Thanks for these details, Ryan. I still think a draft stage is a good idea, because otherwise adding a worker becomes like moving something from draft to active and its a “hidden” side effect in some ways. Might be better to make the move from draft to active explicit since it is such an important threshold: like signing a contract.
If it were possible to atomically (in one transaction) configure a task I might agree with having a task be active immediately after it is created, BUT creating and specing a task takes multiple transactions to set payouts, assign worker and evaluator, set due date, domain and skill, etc. To have each of these steps require multisig to be set even the first time seems onerous and cumbersome.
Imagine this scenario:
Two large entities are working on an important and large task in Colony.
Likely, lower level employees would be doing the initial drafting off chain, working out details.
Then once these lower level employees have agreed on the details, the task is put on chain and the different entities are assigned as worker, manager, evaluator, etc and the details of due dates, payouts, domain and skill, etc. are all set by one of the entities.
Then the entities move the review process up the chain of command where lawyers may be involved and things may need to be tweaked. Either party should be able to make such changes to the task, but not any other eth address. (single sig)
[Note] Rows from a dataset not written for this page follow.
(* ===== verification/ReadCorrect.v ===== *)
(** * Reads of the remote tensor table

    The plan of a read, the layout in the copy bucket, the transfers and the
    copies put together: what a target holds after it has been read. *)

From S2P Require Import Prelude StateResult Tensor ShardedOps Messages Transfer Compact RemoteRead.
Local Open Scope Z_scope.

(** ** Dense tensors *)

(** The strides of a tensor stored row by row without gaps. *)
Definition dense (sz st : list Z) : Prop :=
  forall c, length c = length sz -> dot st c = row_major sz c.

Lemma row_major_tail sz sz' c : length sz = length sz' -> tail sz = tail sz' ->
  row_major sz c = row_major sz' c.
Proof. destruct sz, sz'; try done. cbn. intros _ ->. done. Qed.

Lemma dense_tail sz sz' st : dense sz st -> length sz = length sz' -> tail sz = tail sz' -> dense sz' st.
Proof. intros Hd Hl Ht c Hc. rewrite Hd by congruence. by apply row_major_tail. Qed.

Lemma row_major_range sz c : in_box (zeros sz) sz c -> 0 <= row_major sz c < prod_list sz.
Proof.
  revert c. induction sz as [|s sz IH]; cbn; intros c H.
  - apply in_box_nil in H as ->. cbn. lia.
  - apply in_box_cons in H as (x & cs & -> & Hx & Hcs). specialize (IH _ Hcs). cbn. nia.
Qed.

(** ** Boxes *)

Lemma in_box_lengths off sz c : in_box off sz c -> length off = length sz /\ length c = length sz.
Proof. intros H. induction H; cbn; lia. Qed.

Lemma local_zeros off sz c : in_box off sz c -> in_box (zeros sz) sz (zip_with Z.sub c off).
Proof. intros H. induction H; cbn; constructor; [lia|done]. Qed.

Lemma zip_sub_add c off : length off = length c -> zip_with Z.sub (zip_with Z.add c off) off = c.
Proof. revert off. induction c as [|x c IH]; intros [|o off] Hl; cbn in *; try done. f_equal; [lia|]. apply IH. lia. Qed.

Lemma zip_add_sub c off : length off = length c -> zip_with Z.add (zip_with Z.sub c off) off = c.
Proof. revert off. induction c as [|x c IH]; intros [|o off] Hl; cbn in *; try done. f_equal; [lia|]. apply IH. lia. Qed.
Once the lawyers have agreed, then the task goes to the CEOs for signature and ratification. It is only at that point that the task is really active. All parties should sign off to make the task active, just like signing any contract. (multisig)
After that, if any changes are needed, then it is like adding an addendum to a contract, in which case of course all parties would need to sign off on the addendum/changes. (multisig)
Viewed through this lens, draft becomes an important stage of the process and “active” takes on more meaning. (For example, what does it mean to have an “active” task when all of the require details like due date may not have been filled out? It is not semantically consistent.)
I think having a draft stage aligns more with how real world contracts work. Usually one party drafts it, other parties can make edits, and then it is signed and locked. After that addendums are needed to modifiy the contract and all parties need to sign those.
My 2 cents. Thanks for considering it.